Hence, we have economic development, as practiced in most of kansas, as the BIGGEST hoax EVER perpetrated on the taxpayers of the state.
How’s THAT working for us?
Well, kfg, that (practicing by the numbers vs. myth) might be inconvenient for those folks. I’m sure you are aware of the Prof from Carnegie-Mellon and his work on why certain places have growth and others stagnate (or worse). As a native Pittsburghian, he became interested in tracking the growth of Minneapolis and Pittsburgh over a period which, as I recall, encompassed over 20 years. Basically, Minneapolis has grown, Pittsburgh remained stagnant over that period. At the beginning of his study, the two cities were in a statistical same place, that is, the traditional industrial base of both (Minneapolis, milling; Pittsburgh, steel) was “dying”; the populations were similar, the property values similar, income levels, etc., similar. His examination of why Minneapolis went one way and Pittsburgh the other has proved controversial (btw, as his thesis on Austin, San Francisco and other growth areas) as he points to the development of certain social (not economic) attitudes, etc., as being central to the growth. His detractors busily work on discrediting his thesis, all of which results, to my thinking, as admitting these areas indeed have grown, but God forbid, it surely couldn’t be for the reasons the good Professor assigns. Just cannot recall his name so I can provide a link.
Farmgirl
By your own posts, taxes ARE important.I don’t recall ever claiming that taxes were the ONLY important inssue in growth.

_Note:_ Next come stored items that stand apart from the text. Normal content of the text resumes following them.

Lemma framed_onDmxPacket (universe len sequence : Z) (data : list Z) (w : World) :
  framed DMX_CHANNELS (g_i2s_data (global w)) ->
  framed DMX_CHANNELS
    (g_i2s_data (global (onDmxPacket DMX_CHANNELS config universe len sequence data w))).
Proof.
  intros (Hpre & Hlen & Hlo). rewrite global_onDmxPacket.
  destruct (universe =? config_universe config);
    [|exact (conj Hpre (conj Hlen Hlo))].
  rewrite i2s_data_onDmxPacket_uart, onDmxPacket_i2s_eq.
  cbn [g_i2s_data set_g_i2s_data].
  split; [exact Hpre|]. cbn [dmx_bytes set_dmx_bytes].
  split; [rewrite fill_length; exact Hlen|].
  intros j s Hj.
  destruct (decide (1 <= j < 1 + DMX_CHANNELS)%nat) as [Hin | Hout].
  - rewrite fill_lookup_in in Hj by lia. injection Hj as <-.
    destruct (i2s_symbol_bytes len data (j - 1)) as [_ ->].
    f_equal. lia.
  - rewrite fill_lookup_out in Hj by exact Hout. apply Hlo, Hj.
Qed.

Lemma framed_setup (w : World) :
  framed DMX_CHANNELS (g_i2s_data (global (setup DMX_CHANNELS w))).
Proof. apply framed_initI2S. Qed.

Lemma framed_receive (ps : list packet) (w : World) :
  framed DMX_CHANNELS (g_i2s_data (global w)) ->
  framed DMX_CHANNELS (g_i2s_data (global (receive DMX_CHANNELS config ps w))).
Proof.
  revert w. induction ps as [|p ps IH]; intros w Hw; [exact Hw|].
  apply IH, framed_onDmxPacket. exact Hw.
Qed.
(** [s.rstrip('/')] *)
Fixpoint rstrip_slash (s : string) : string :=
  match s with
  | EmptyString => EmptyString
  | String c s' =>
      match rstrip_slash s' with
      | EmptyString => if Ascii.eqb c "/" then EmptyString else String c EmptyString
      | r => String c r
      end
  end.

(** [x in l] for a list of strings. *)
Definition mem_string (x : string) (l : list string) : bool :=
  existsb (String.eqb x) l.

(** ** Data model *)

(** The [Config] dataclass (lines 23-35). *)
Record Config := mkConfig {
  jellyfin_url : string;
  jellyfin_api_key : string;
  tmdb_api_key : string;
  playlist_name : string;
  max_watched_items : Z;
  max_similar_per_item : Z;
  max_playlist_items : Z;
  min_tmdb_rating : Q;
  min_tmdb_votes : Z;
  request_timeout : Z
}.

(** A user object of [GET /Users]: [user['Id']], [user['Name']]. *)
Record User := mkUser {
  user_Id : string;
  user_Name : string
}.

(** An item object of the Jellyfin API (library entry, watched item,
    series, playlist, playlist entry).  [Tmdb] is
    [item.get('ProviderIds', {}).get('Tmdb')]; [PlaylistItemId] is read on
    playlist entries only. *)
Record Item := mkItem {
  Id : string;
  Name : string;
  Tmdb : option string;
  SeriesId : option string;
  PlaylistItemId : string
}.

(** One element of TMDB's [results] array. *)
Record TmdbResult := mkTmdbResult {
  id : Z;
  title : option string;
  name : option string;
  vote_average : option Q;
  vote_count : option Z
}.

(** The dict [get_similar] builds for a result it keeps (lines 204-208). *)
Record Similar := mkSimilar {
  sim_id : Z;
  sim_title : option string;
  sim_vote_average : Q
}.

(** The dict appended to [suggested_items] (lines 292-297, 308-313). *)
Record Suggestion := mkSuggestion {
  sug_Id : string;
  sug_Name : string;
  sug_Type : string;
  sug_Score : Q
}.

(** ** Requests, replies and the exchange log *)

(** The ten HTTP requests the program issues.  Identifier lists travel
    comma-joined on the wire ([','.join(ids)]). *)
Inductive Request :=
| GetUsers
| GetWatchedItems (userId includeItemTypes : string) (limit : Z)
| GetLibraryItems (includeItemTypes : string)
| GetUserPlaylists (userId : string)
| GetItem (series_id userId : string)
| PostPlaylists (userId name : string) (ids : list string)
| GetPlaylistItems (playlist_id userId : string)
| DeletePlaylistItems (playlist_id : string) (entryIds : list string)
| PostPlaylistItems (playlist_id userId : string) (ids : list string)
| GetTmdbSimilar (endpoint : string) (tmdb_id : Z).

(** What [await resp.json()] yields for each request, already projected
    the way the code projects it: [data.get('Items', [])],
    [data.get('results', [])], [data.get('Id')]. *)
Definition BodyOf (r : Request) : Type :=
  match r with
  | GetUsers => list User
  | GetWatchedItems _ _ _ => list Item
  | GetLibraryItems _ => list Item
  | GetUserPlaylists _ => list Item
  | GetItem _ _ => Item
  | PostPlaylists _ _ _ => option string
  | GetPlaylistItems _ _ => list Item
  | DeletePlaylistItems _ _ => unit
  | PostPlaylistItems _ _ _ => unit
  | GetTmdbSimilar _ _ => list TmdbResult
  end.
Lemma wf_store_handleSaveAsPrompt s k :
  wf_store s -> wf_store (fst (fst (handleSaveAsPrompt s k))).
Proof.
  intros Hwf. unfold handleSaveAsPrompt, close_save_prompt.
  pose proof (wf_store_AddNewSavedRequest
                (ti_value (saveNameInput (model s))) s Hwf) as Hadd.
  repeat case_match; simpl;
    first [ by_shape Hwf | eapply wf_store_shape; [| exact Hadd]; reflexivity ].
Qed.

Lemma wf_store_HandleKeyEvent s k r :
  wf_store s -> HandleKeyEvent s k = Some r -> wf_store (fst (fst r)).
Proof.
  intros Hwf. unfold HandleKeyEvent, handleDeleteConfirmation.
  repeat case_match; intros; simplify_eq; simpl.
  - now apply wf_store_handleSaveAsPrompt.
  - eapply wf_store_shape; [| eapply wf_store_DeleteSelectedRequest; eauto].
    reflexivity.
  - by_shape Hwf.
  - exact Hwf.
  - now apply wf_store_handleNavigationMode.
  - now apply wf_store_handleInputMode.
Qed.

Lemma wf_store_step s s' : wf_store s -> step s s' -> wf_store s'.
Proof.
  intros Hwf Hstep. destruct Hstep as [s k s' cmd eaten Hk | s msg | | |].
  - exact (wf_store_HandleKeyEvent s k _ Hwf Hk).
  - apply (wf_store_shape s); [| exact Hwf].
    unfold UpdateComponents. repeat case_match; reflexivity.
  - apply (wf_store_shape s); [reflexivity | exact Hwf].
  - apply (wf_store_shape s); [reflexivity | exact Hwf].
  - apply (wf_store_shape s); [reflexivity | exact Hwf].
Qed.

(** Every reachable state is well formed: the hypotheses on slices in
    the theorems above hold in every state of a run. *)
Lemma reachable_wf_store s : reachable s -> wf_store s.
Proof.
  induction 1 as [path hm pm loaded Hl | s s' _ IH Hstep].
  - now apply wf_store_init.
  - exact (wf_store_step s s' IH Hstep).
Qed.

End WellFormed.

(** ** The overlays: the invariant *)

Section ModalInvariant.
Context {E : Env}.

Lemma modal_inv_flags s s' : flags s' = flags s -> modal_inv s -> modal_inv s'.
Proof.
  unfold flags, modal_inv, IsSaving, IsDeleting, GetInputMode.
  intros Hf. injection Hf as -> -> -> -> ->. auto.
Qed.

Lemma flags_updateFocus s : flags (updateFocus s) = flags s.
Proof. unfold updateFocus. repeat case_match; reflexivity. Qed.

Lemma flags_AddHeader key value s : flags (AddHeader key value s) = flags s.
Proof. unfold AddHeader. case_match. reflexivity. Qed.

Lemma flags_AddParam key value s : flags (AddParam key value s) = flags s.
Proof. unfold AddParam. case_match. reflexivity. Qed.

Lemma flags_handleEnterOnRequestTab s :
  flags (fst (handleEnterOnRequestTab s)) = flags s.
Proof.
  unfold handleEnterOnRequestTab.
  repeat case_match; simpl; try reflexivity.
  - apply (flags_AddHeader _ _ s).
  - apply (flags_AddParam _ _ s).
Qed.

Lemma modal_inv_LoadRequestFromSaved s :
  modal_inv s -> modal_inv (LoadRequestFromSaved s).
Proof.
  apply modal_inv_flags. unfold LoadRequestFromSaved.
  case_match; reflexivity.
Qed.

Lemma flags_handleBackspaceKey s :
  flags (fst (handleBackspaceKey s)) = flags s.
Proof.
  unfold handleBackspaceKey, RemoveLastHeader, RemoveLastParam.
  repeat case_match; reflexivity.
Qed.

Lemma modal_inv_handleEnterKey s :
  modal_inv s -> modal_inv (fst (handleEnterKey s)).
Proof.
  intros Hinv. unfold handleEnterKey. repeat case_match; simpl; auto.
  - apply (modal_inv_flags s); [apply flags_handleEnterOnRequestTab | exact Hinv].
  - now apply modal_inv_LoadRequestFromSaved.
Qed.

Ltac through_updateFocus :=
  repeat (eapply modal_inv_flags; [apply flags_updateFocus |]).

Ltac by_flags :=
  unfold modal_inv, IsSaving, IsDeleting, GetInputMode in *; cbn in *;
  intuition congruence.

Lemma modal_inv_handleNavigationMode s k :
  IsSaving s = false -> IsDeleting s = false -> GetInputMode s = false ->
  modal_inv s -> modal_inv (fst (fst (handleNavigationMode s k))).
Proof.
  intros Hs Hd Hi Hinv.
  pose proof (modal_inv_handleEnterKey s Hinv) as Henter.
  pose proof (modal_inv_flags s _ (flags_handleBackspaceKey s) Hinv) as Hback.
  unfold handleNavigationMode.
  destruct (handleEnterKey s) as [se ce].
  destruct (handleBackspaceKey s) as [sb cb].
  simpl in Henter, Hback.
  repeat case_match; simpl; auto; through_updateFocus; by_flags.
Qed.

Lemma modal_inv_handleInputMode s k :
  IsSaving s = false -> IsDeleting s = false ->
  modal_inv s -> modal_inv (fst (fst (handleInputMode s k))).
Proof.
  intros Hs Hd Hinv.
  pose proof (modal_inv_flags s _ (flags_handleEnterOnRequestTab s) Hinv)
    as Henter.
  unfold handleInputMode.
  destruct (handleEnterOnRequestTab s) as [se ce]. simpl in Henter.
  repeat case_match; simpl; auto; through_updateFocus; by_flags.
Qed.

Lemma modal_inv_handleSaveAsPrompt s k :
  modal_inv s -> modal_inv (fst (fst (handleSaveAsPrompt s k))).
Proof.
  intros Hinv. unfold handleSaveAsPrompt, close_save_prompt, AddNewSavedRequest.
  repeat case_match; by_flags.
Qed.

Lemma modal_inv_handleDeleteConfirmation s k r :
  modal_inv s -> handleDeleteConfirmation s k = Some r ->
  modal_inv (fst (fst r)).
Proof.
  intros Hinv. unfold handleDeleteConfirmation, DeleteSelectedRequest.
  repeat case_match; intros; simplify_eq; by_flags.
Qed.

Lemma modal_inv_init path hm pm loaded :
  modal_inv (NewAppModel path hm pm loaded).
Proof. destruct loaded; by_flags. Qed.
Lemma flatten_bad segs : forall acc st,
  Exists (bad_segment strptime) segs ->
  exists e, snd (Flatten segs acc st) = Raise e.
Proof.
  induction segs as [|seg segs IH]; intros acc st Hbad.
  - inversion Hbad.
  - cbn. unfold bind.
    destruct (read_segment float_of_str strptime seg acc st)
      as [st' [pts|e]] eqn:E.
    + inversion Hbad as [? ? Hseg|? ? Hsegs]; subst.
      * destruct (read_segment_bad acc st Hseg) as (e & E'). congruence.
      * apply IH, Hsegs.
    + exists e. reflexivity.
Qed.

End FlattenFacts.

Section MainFacts.

Variable float_of_str : str -> option float.
Variable strptime : str -> option datetime.
Variable strptime_date : str -> option date.
Variables basename dirname : str -> str.
Variable world : World.

Local Abbreviation Main :=
  (main float_of_str strptime strptime_date basename dirname world).

(** Lines 40-47 when both checks pass and the directory is ready: the two
    tests and the directory, if the output path has one. *)
Lemma main_opens args :
  path_exists world (Args.output args) = false ->
  path_exists world (Args.input args) = true ->
  directory_ready basename dirname world args = true ->
  Main args initial
  = bind (lift (json_load world (Args.input args)))
      (fun timeline =>
         bind (lift (getitem $"semanticSegments"
                       (Json.semanticSegments timeline)))
           (fun semantic_segments =>
              bind (emit (ELog INFO
                            (FoundSegments (length semantic_segments))))
                (fun _ =>
                   bind (flatten float_of_str strptime semantic_segments [])
                        (sequencer world strptime_date args))))
      (mkState 0
         ([EExists (Args.output args); EExists (Args.input args)]
          ++ (if negb (str_eqb (basename (Args.output args))
                               (Args.output args))
              then [EMakedirs (dirname (Args.output args))] else [])
          ++ [EOpen (Args.input args)])).
Proof.
  intros Hout Hin Hdir.
  unfold directory_ready, needs_directory in Hdir.
  unfold main, os_path_exists, open_and_load, os_makedirs.
  unfold bind at 1. unfold bind at 1. unfold emit at 1, ret at 1.
  rewrite Hout.
  unfold bind at 1. unfold bind at 1. unfold emit at 1, ret at 1.
  rewrite Hin. cbn [negb].
  unfold bind at 1.
  destruct (negb (str_eqb (basename (Args.output args)) (Args.output args))).
  - cbn [negb orb] in Hdir.
    destruct (makedirs world (dirname (Args.output args))) as [[]|e];
      [|discriminate].
    unfold bind at 1. unfold lift at 1. unfold emit at 1.
    unfold bind at 1. unfold bind at 1. unfold emit at 1.
    cbn [trace output_number app initial]. reflexivity.
  - unfold ret at 1.
    unfold bind at 1. unfold bind at 1. unfold emit at 1.
    cbn [trace output_number app initial]. reflexivity.
Qed.

(** Line 47 raises: the run ends there, after the two tests. *)
Lemma main_makedirs_fails args :
  path_exists world (Args.output args) = false ->
  path_exists world (Args.input args) = true ->
  directory_ready basename dirname world args = false ->
  exists e,
    makedirs world (dirname (Args.output args)) = Raise e /\
    Main args initial
    = (mkState 0 [EExists (Args.output args); EExists (Args.input args)],
       Raise e).
Proof.
  intros Hout Hin Hdir.
  unfold directory_ready, needs_directory in Hdir.
  unfold main, os_path_exists, open_and_load, os_makedirs.
  unfold bind at 1. unfold bind at 1. unfold emit at 1, ret at 1.
  rewrite Hout.
  unfold bind at 1. unfold bind at 1. unfold emit at 1, ret at 1.
  rewrite Hin. cbn [negb].
  unfold bind at 1.
  destruct (negb (str_eqb (basename (Args.output args)) (Args.output args)));
    [|discriminate].
  cbn [negb orb] in Hdir.
  destruct (makedirs world (dirname (Args.output args))) as [[]|e];
    [discriminate|].
  exists e. split; [reflexivity|].
  unfold bind at 1. unfold lift at 1. reflexivity.
Qed.

(** When both checks pass, the directory is ready and the document loads,
    lines 40-66 leave the events of [prelude], and the flattener and the
    sequencer follow. *)
Lemma main_proceeds args tl segs :
  path_exists world (Args.output args) = false ->
  path_exists world (Args.input args) = true ->
  directory_ready basename dirname world args = true ->
  json_load world (Args.input args) = Ok tl ->
  Json.semanticSegments tl = Some segs ->
  Main args initial
  = bind (flatten float_of_str strptime segs [])
         (sequencer world strptime_date args)
         (mkState 0 (prelude basename dirname args (length segs))).
Proof.
  intros Hout Hin Hdir Hload Hsegs.
  rewrite (main_opens args Hout Hin Hdir).
  unfold bind at 1. unfold lift at 1. rewrite Hload.
  unfold bind at 1. unfold lift at 1. rewrite Hsegs.
  unfold getitem. unfold bind at 1. unfold emit at 1.
  cbn [trace output_number]. unfold prelude.
  rewrite <- !app_assoc. reflexivity.
Qed.

Lemma chunks_prelude args n : chunks (prelude basename dirname args n) = [].
Proof.
  unfold prelude.
  destruct (negb (str_eqb (basename (Args.output args)) (Args.output args)));
    reflexivity.
Qed.

(** C2: on a valid document, with no start and no end date, the run ends
    normally when the directory of the output path is ready and every file
    can be written; and when it ends normally, the files written hold as
    many points as the [timelinePath] arrays of the segments have entries,
    a segment without [timelinePath] counting for none. *)
Theorem point_count_preserved args tl segs :
  Args.start args = None -> Args.end_ args = None ->
  path_exists world (Args.output args) = false ->
  path_exists world (Args.input args) = true ->
  json_load world (Args.input args) = Ok tl ->
  Json.semanticSegments tl = Some segs ->
  Forall (valid_segment float_of_str strptime) segs ->
  (directory_ready basename dirname world args = true ->
   accepts world args ->
   snd (Main args initial) = Ok tt) /\
  (snd (Main args initial) = Ok tt ->
   points_written (fst (Main args initial)) = total_path_points segs).
Proof.
  intros Hstart Hend Hout Hin Hload Hsegs Hvalid.
  destruct (directory_ready basename dirname world args) eqn:Hdir.
  2: { destruct (main_makedirs_fails args Hout Hin Hdir) as (e & _ & ->).
       split; discriminate. }
  rewrite (main_proceeds args Hout Hin Hdir Hload Hsegs).
  set (st0 := mkState 0 (prelude basename dirname args (length segs))).
  destruct (flatten_valid [] st0 Hvalid) as (pts & Eflat & Hlen).
  pose proof (flatten_quiet float_of_str strptime segs [] st0) as [Hfiles _].
  unfold bind.
  destruct (flatten float_of_str strptime segs [] st0) as [st1 r].
  cbn [fst snd] in *. subst r. cbn [app].
  destruct (@sequencer_complete_from world strptime_date args pts st1
              Hstart Hend) as (Hok & Hall).
  split; [intros _ Hacc; exact (Hok Hacc)|].
  intros Hdone. destruct (Hall Hdone) as (cs & Echunks & Hcat).
  unfold points_written. rewrite Echunks.
  assert (Hnone : chunks (trace st1) = []).
  { unfold chunks. rewrite Hfiles. apply chunks_prelude. }
  rewrite Hnone. cbn [app].
  rewrite <- length_concat, Hcat, sorted_length. exact Hlen.
Qed.
(** What the two file probes of [LoadConfig] and [CheckReload] return, and
    what the profile API reads. *)
Record FileSys : Type := mkFileSys {
  (** [GetFileAttributesW(iniPath) != INVALID_FILE_ATTRIBUTES] *)
  attributes_ok : bool;
  (** [CreateFileW] succeeded, with the last write time [GetFileTime] gives *)
  open_time : option FILETIME;
  profile : IniFile
}.

(** A file with no key at all, and a file with one more line [key=value]
    in a section (replacing the key if it is there). *)
Definition ini_empty : IniFile := fun _ _ => None.

Definition ini_set (section key value : string) (ini : IniFile) : IniFile :=
  fun s k =>
    if (String.eqb s section && String.eqb k key)%bool then Some value
    else ini s k.

(** The characters that fit a buffer of [nSize] bytes. *)
Definition truncate (nSize : nat) (s : string) : string :=
  substring 0 (nSize - 1) s.

Definition GetPrivateProfileStringA
  (ini : IniFile) (section key def : string) (nSize : nat) : string :=
  truncate nSize
    match ini section key with
    | Some v => v
    | None => def
    end.

Definition StripSectionNames : list string :=
  [ "title"; "upper_left_speaker"; "upper_right_speaker"; "left_wing";
    "right_wing"; "ctrl_panel"; "lower_left_speaker"; "lower_right_speaker";
    "woofer"; "v_unit" ].

(** How many hook calls between reload checks *)
Definition RELOAD_INTERVAL : Z := 300.

(** [arr[i] = f(arr[i])] on an array held as a list *)
Fixpoint list_update {A : Type} (i : nat) (f : A -> A) (l : list A) : list A :=
  match l, i with
  | [], _ => []
  | x :: r, O => f x :: r
  | x :: r, S j => x :: list_update j f r
  end.

(** The statements of a function body as successive writes on the object
    they mutate; running them in order is the function. *)
Definition run_steps {S : Type} (steps : list (S -> S)) (s : S) : S :=
  fold_left (fun st w => w st) steps s.

(** The object after each statement, the starting state first. *)
Fixpoint trace_steps {S : Type} (steps : list (S -> S)) (s : S) : list S :=
  match steps with
  | [] => [s]
  | w :: r => s :: trace_steps r (w s)
  end.

Section Model.

Context {F : Type} {RT : Runtime F}.

Local Abbreviation Strip := (StripTransform F).
Local Abbreviation Config := (TransformConfig F).

(** *** Field assignments *)

Definition set_enabled (x : bool) (s : Strip) : Strip :=
  mkStrip x (channelOrder s) (gamma_r s) (gamma_g s) (gamma_b s)
    (hue_shift s) (saturation s) (brightness s)
    (static_color_enabled s) (static_r s) (static_g s) (static_b s)
    (gradient_enabled s) (gradient_r2 s) (gradient_g2 s) (gradient_b2 s)
    (lut_r s) (lut_g s) (lut_b s).

Definition set_channelOrder (x : ChannelOrder) (s : Strip) : Strip :=
  mkStrip (enabled s) x (gamma_r s) (gamma_g s) (gamma_b s)
    (hue_shift s) (saturation s) (brightness s)
    (static_color_enabled s) (static_r s) (static_g s) (static_b s)
    (gradient_enabled s) (gradient_r2 s) (gradient_g2 s) (gradient_b2 s)
    (lut_r s) (lut_g s) (lut_b s).
(** X8: on a reachable store, a vote on a stored proposal by anyone but its
    owner succeeds, whether or not that caller voted on it before:
    [voteYes] (respectively [voteNo]) stores under the same id and returns
    the record with [yesVotes] (respectively [noVotes]) stepped and
    [updated_at] set to the current time, every other field being kept. *)
Theorem non_owner_vote_succeeds id env (st : gmap string Proposal.t) p :
  reachable st →
  st !! id = Some p →
  caller env ≠ Proposal.owner p →
  let yes := {|
    Proposal.owner := Proposal.owner p;
    Proposal.id := id;
    Proposal.title := Proposal.title p;
    Proposal.description := Proposal.description p;
    Proposal.voters := Proposal.voters p;
    Proposal.yesVotes := number_succ (Proposal.yesVotes p);
    Proposal.noVotes := Proposal.noVotes p;
    Proposal.created_at := Proposal.created_at p;
    Proposal.updated_at := Some (time env)
  |} in
  let no := {|
    Proposal.owner := Proposal.owner p;
    Proposal.id := id;
    Proposal.title := Proposal.title p;
    Proposal.description := Proposal.description p;
    Proposal.voters := Proposal.voters p;
    Proposal.yesVotes := Proposal.yesVotes p;
    Proposal.noVotes := number_succ (Proposal.noVotes p);
    Proposal.created_at := Proposal.created_at p;
    Proposal.updated_at := Some (time env)
  |} in
  voteYes id env st = (Ok yes, <[id := yes]> st)
  ∧ voteNo id env st = (Ok no, <[id := no]> st).
Proof.
  intros Hr Hp Hne. cbn zeta.
  assert (toString (Proposal.owner p) ≠ toString (caller env)) as Ho.
  { intros Heq. apply toString_inj in Heq. congruence. }
  assert (toString (caller env) ∉ Proposal.voters p) as Hv.
  { rewrite (reachable_voters st id p Hr Hp). apply not_elem_of_nil. }
  rewrite (voteYes_fresh id env st p Hp Ho Hv).
  rewrite (voteNo_fresh id env st p Hp Ho Hv).
  by rewrite (reachable_id st id p Hr Hp).
Qed.

Lemma non_owner_vote_succeeds_witness :
  voteYes X env_bob' store2
  = (Ok (Proposal.mk alice X "T" "D" [] 2%N 0%N 100%N (Some 300%N)),
     <[X := Proposal.mk alice X "T" "D" [] 2%N 0%N 100%N (Some 300%N)]> store2)
  ∧ voteNo X env_bob' store2
    = (Ok (Proposal.mk alice X "T" "D" [] 1%N 1%N 100%N (Some 300%N)),
       <[X := Proposal.mk alice X "T" "D" [] 1%N 1%N 100%N (Some 300%N)]>
         store2).
Proof.
  apply (non_owner_vote_succeeds X env_bob' store2 proposal2 reachable_store2).
  - vm_compute; reflexivity.
  - discriminate.
Defined.
(* ===== verification/_CoqProject ===== *)
-Q . S2P
Prelude.v
Machine.v
Text.v
Net.v
Crates.v
Guacamole.v
Instruction.v
Decoder.v
Protocol.v
EdgeHeader.v
EdgeTrust.v
RateLimit.v
Handshake.v
Link.v
Resume.v
Resilience.v
Engine.v
GuacWire.v
Actor.v
ActorProps.v
AuditChain.v
AuditVerify.v
CoPilot.v
ShareGuest.v
Tokens.v
Revocation.v
Quotas.v
Leases.v
Checkouts.v
Replay.v
FileCrypto.v
Av.v
Shares.v
Recordings.v
Seeking.v
Sinks.v
RecordingStore.v
DmzProxy.v
LinkSupervisor.v
(* ===== verification/Crates.v ===== *)
(** * Interfaces of the third-party crates

    What the sources rely on of code that is not in the repository, as type
    classes whose laws state the crates' documented behaviour: winnow's
    [take_while]/[take] combinators, the base64 engines, HMAC-SHA-256,
    SHA-256, the hex codec, serde_json and http's header map.  The components are proved against these interfaces; the
    module [Reference] gives one executable instance of each, which shows
    that the laws can hold together and lets witnesses evaluate. *)

From S2P Require Import Prelude Machine Text.

Local Open Scope Z_scope.

(** ** winnow

    [take_while(m..=n, p)] takes the longest prefix of at most [n] bytes
    that satisfy [p] and fails when it is shorter than [m]; [take(n)] takes
    exactly [n] bytes and fails when fewer remain. *)
Class Winnow := {
  take_while_m_n : nat -> nat -> (Z -> bool) -> bytes -> option (bytes * bytes);
  take_while_m_n_spec m n p input :
    take_while_m_n m n p input =
    let pre := prefix_while n p input in
    if (m <=? length pre)%nat then Some (pre, drop (length pre) input) else None;
  take_n : nat -> bytes -> option (bytes * bytes);
  take_n_spec n input :
    take_n n input = if (n <=? length input)%nat then Some (take n input, drop n input) else None
}.

(** ** base64 *)
Record b64_engine := {
  b64_encode : bytes -> bytes;
  b64_decode : bytes -> option bytes;
  b64_decode_encode bs : bytes_ok bs -> b64_decode (b64_encode bs) = Some bs;
  b64_decode_ok cs bs : b64_decode cs = Some bs -> bytes_ok bs;
  b64_encode_visible bs : bytes_ok bs -> forallb is_visible (b64_encode bs) = true;
  b64_encode_length bs : (length (b64_encode bs) <= 4 * ((length bs + 2) / 3))%nat
}.

Lemma b64_encode_ascii e bs : bytes_ok bs -> forallb is_ascii (b64_encode e bs) = true.
Proof. intros Hb. by apply visible_ascii, b64_encode_visible. Qed.

(** The two engines the sources use, and [base64::decoded_len_estimate], an
    upper bound on the decoded length of so many characters. *)
Class Base64 := {
  STANDARD : b64_engine;
  URL_SAFE_NO_PAD : b64_engine;
  decoded_len_estimate : nat -> nat;
  decoded_len_estimate_spec cs bs :
    b64_decode STANDARD cs = Some bs -> (length bs <= decoded_len_estimate (length cs))%nat
}.

(** ** hmac

    [verify_slice] compares the whole tag. *)
Class HmacSha256 := {
  hmac : bytes -> bytes -> bytes;
  hmac_length key msg : length (hmac key msg) = 32%nat;
  hmac_ok key msg : bytes_ok (hmac key msg);
  verify_slice : bytes -> bytes -> bytes -> bool;
  verify_slice_spec key msg tag : verify_slice key msg tag = true <-> tag = hmac key msg
}.

Lemma verify_slice_refl `{HmacSha256} key msg : verify_slice key msg (hmac key msg) = true.
Proof. by apply verify_slice_spec. Qed.

Lemma verify_slice_false `{HmacSha256} key msg tag :
  tag <> hmac key msg -> verify_slice key msg tag = false.
Proof. intros. apply not_true_iff_false. by rewrite verify_slice_spec. Qed.

(** Two messages with one tag under one key. *)
Definition mac_collision `{HmacSha256} (key : bytes) : Prop :=
  exists m1 m2, m1 <> m2 /\ hmac key m1 = hmac key m2.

Also, Farmgirl, I understand your experience in Eco Devo.However, “Growth” means more, to me, than just snatching business and jobs from other locals.
The growth that is most important, to me, is the growth of existing firms that are already here. Add to that, I want to encourage people who already live here to start NEW businesses.
I do believe that tax incentives help, in that regard.
I do not argue against the imporantance of education, at all. Boeing once tried to expand to Greenville, MS. That did not work. Remedial education was simply too expensive.
Now, beyond the “public welfare” of economic growth being a public good, which justifies tax cuts that promote such growth —
Let me repeat my position, which has yet to be refuted here:
The taxation of business equipment depends ENTIRELY on the knowledge of the business owners that their equipment is taxable, and on the honesty of said owners to provide personal property renditions to the County Appraiser.
A very LARGE percentage of business equipment is under the radar screen, never reported.
Realestate has a deed. Vehicles have titles.
Equipment can be bought or sold with little or no paper trail, especially if there is no lien against the equipment.
Personal Property, especially business equipment, is hard to appraise.
The cost of appraisal, or valuation, for personal property and business equipment, is rather high as a percentage of its actual value. For unusual pieces of equipment, an exact appraisal would be impossible.
For all of these reasons, I think the State is wise to back off of the business equipment property tax.
It is a tax on the honest business person, a tax that is avoided by many, with virtually no fear of ever being caught.
Again, how many businesses list their personal computers on their property tax rendition to the appraiser?
Farmgirl
I do not believe that agricultural land, surrounded by commercial property, would be able, legally, to retain the “agricultural” classification.
Typically, “AG” use is the cheapest use, for classification purposes, next to charitable or government use, followed by not for profit, residential, commercial and then utility.
That is how it is in Kansas.
Anyway, you are correct, valuation DOES affect taxation.
I am ALSO correct, CLASSIFICATION affects valuation.
If I decided to plant corn in Eastborough or in Old Town, I would not be granted “AG” classification.
“Highest and best use” — that term applies to classification as well as valuation, in most jurisdictions.
Classification ALSO affects tax rates, that is another matter.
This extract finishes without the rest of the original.